The capacity for UTY to function as an H3K27me3 demethylase, like its X-linked homologue UTX, has been scrutinized for decades 15,16,18,77. Utilizing previously published data from our lab, we integrated corresponding genes that were identified by H3K27me3 ChIP-Seq with our masculinized XX + Uty placenta dataset 34. More specifically, we limited the placental ChIP-Seq data set so that we were only examining genes with transcriptional start sites that had counts lower in males compared to XX females, with the assumption that these genes were demethylated in a more male-specific direction. Interestingly, a small percentage of the genes from the masculinized XX + Uty group (9.5%) overlapped with the filtered ChIP-Seq gene list, however, that small percentage accounted for nearly 50% of the total masculinized XX + Uty genes. From these data we are not able to determine whether UTY may participate in demethylation of H3K27me3 in a direct or indirect manner, however, these findings suggest that a substantial portion of the masculinized XX + Uty genes have a reduction in this transcriptional repressive mark in the presence of UTY.

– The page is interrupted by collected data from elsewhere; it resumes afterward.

(** The reading under which every save path substitutes the caregiver's
    phone for a blank child phone. *)
Definition substitutes_blank_phone (p : save_path) : Prop :=
  ∀ urandom now cg_df ch_df r,
    r ∈ path_rows p →
    Py.truthy (Cell.text (in_child_name r)) = true →
    Cell.blank (in_child_phone_number r) = true →
    ∃ c, c ∈ (path_save urandom now cg_df ch_df p).2
         ∧ ch_caregiver_key c = path_key urandom p
         ∧ child_name c = CStr (Cell.text (in_child_name r))
         ∧ child_phone_number c = CStr (path_caregiver_phone p).

(** At most one caregiver row per identity key. *)
Definition unique_keys (cg_df : list caregiver) : Prop :=
  NoDup (caregiver_key <$> cg_df).

(** ** Scenarios *)

Module Scenario.

Definition entropy : list Z := replicate 16 0.
Definition entropy' : list Z := replicate 16 255.

Definition tables (o : outcome) : list caregiver * list child :=
  match o with Saved cg ch => (cg, ch) | _ => ([], []) end.

Definition no_cells : child_input :=
  ChildInput (CStr "") (CStr "") (CStr "") None None (CStr "") (CStr "")
             (CStr "") (CStr "").

Definition tom : child_input :=
  ChildInput (CStr "Tom") (CStr "") (CStr "") (Some 5) None (CStr "") (CStr "")
             (CStr "") (CStr "").

Definition form (name phone : string) (rows : list child_input) : caregiver_form :=
  CaregiverForm name None 0 "" "" phone "" "" "" "" 0 rows id.

Definition edit (name phone : string) : edit_form :=
  EditForm name None 0 "" "" phone "" "" "" "" 0.

(** Ann is saved with her child Tom, then Bob without children. *)
Definition after_ann : list caregiver * list child :=
  tables (caregiver_form_submitted entropy "t1" [] [] (form "Ann" "111" [tom])).

Definition after_bob : list caregiver * list child :=
  tables (caregiver_form_submitted entropy "t2" after_ann.1 after_ann.2
            (form "Bob" "222" [no_cells])).

(** Jane Doe is first saved without a phone number. *)
Definition after_jane_no_phone : list caregiver * list child :=
  tables (caregiver_form_submitted entropy "t1" [] [] (form "Jane Doe" "" [tom])).

Definition jane_no_phone : caregiver :=
  new_caregiver_row (stable_key entropy "Jane Doe" "") "t1" (form "Jane Doe" "" [tom]).

(** Two different readings of [os.urandom(16)]. *)
Definition seed1 : list Z := [171; 177; 177; 231; 169; 47; 0; 0; 0; 0; 0; 0; 0; 0; 0; 0].
Definition seed2 : list Z := [115; 212; 33; 97; 176; 179; 0; 0; 0; 0; 0; 0; 0; 0; 0; 0].

Definition verified_row : Unverified.record :=
  Unverified.Record_ "0a1b2c3d4e5f" "Amaka" Unverified.verified "d0" "" (Some "d1")
                     (Some "Manual Verification").

Definition reopened_row : Unverified.record :=
  Unverified.Record_ "0a1b2c3d4e5f" "Amaka" Unverified.pending "d0" "" (Some "d1")
                     (Some "Manual Verification").
Lemma wp_dict_get_or_new (h : heap) d e k (Q : loc -> heap -> Prop) :
  h0 ⊆ h -> h0 !! d = Some (PyDict e) ->
  (forall k l, e !! k = Some l -> is_Some (list_at h0 l)) ->
  (forall dflt src, h !! dflt = None ->
     list_at (<[dflt := PyList []]> h) src =
       Some (dict_get (omap (list_at h0) e) k) ->
     Q src (<[dflt := PyList []]> h)) ->
  wp (dict_get_or_new d k) h Q.
Proof.
  intros Hsub Hd Hval HQ. unfold dict_get_or_new.
  apply wp_bind, wp_alloc. intros dflt Hfresh.
  assert (Hsub' : h0 ⊆ <[dflt := PyList []]> h).
  { apply insert_subseteq_r; [|done].
    destruct (h0 !! dflt) eqn:E; [|done].
    by rewrite (lookup_weaken _ _ _ _ E Hsub) in Hfresh. }
  apply wp_bind, (wp_read_dict _ e); [by apply (lookup_weaken h0)|].
  apply wp_ret, HQ; [done|].
  rewrite <- (omap_list_at_weaken h0 (<[dflt:=PyList []]> h)) by done.
  apply dict_get_omap; [|apply list_at_insert_eq].
  intros k' l Hl. destruct (Hval _ _ Hl) as [xs Hxs].
  exists xs. by apply (list_at_weaken h0).
Qed.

In examination of adult phenotypes for effects of UTY, while adult XX + Uty females showed no significant differences from XX females under normal control conditions, they presented with surprising alterations in body weight and glucose tolerance following a 5-week calorically dense dietary challenge. While we hypothesized that a detectable phenotype would resemble wild-type males, we observed that XX + Uty females did not present in a masculinized manner. Surprisingly, XX + Uty females at the end of the HFD exposure weighed less and had a greater glucose clearance compared to either wild-type males or females. As this phenotype was unique to XX + Uty females, we interpret this finding as a potential role for UTY in metabolic regulation that may be related to developmental changes or current adult activity of UTY and may be distinct from XY and XX mice as a result of conflicting or compounding effects of UTY on an XX background. In examination of food consumption as an explanation for body weight differences, we found that XX + Uty females in fact consumed fewer calories than males on the HFD. However, no significant differences were detected between XX + Uty females and XX females suggesting again unique interactions of UTY on an XX background that are impacting metabolic processes. Future investigations into the mechanisms and hormonal regulation driving this Uty-associated phenotype could provide important insight about sex differences in metabolism and risk of metabolic disorders.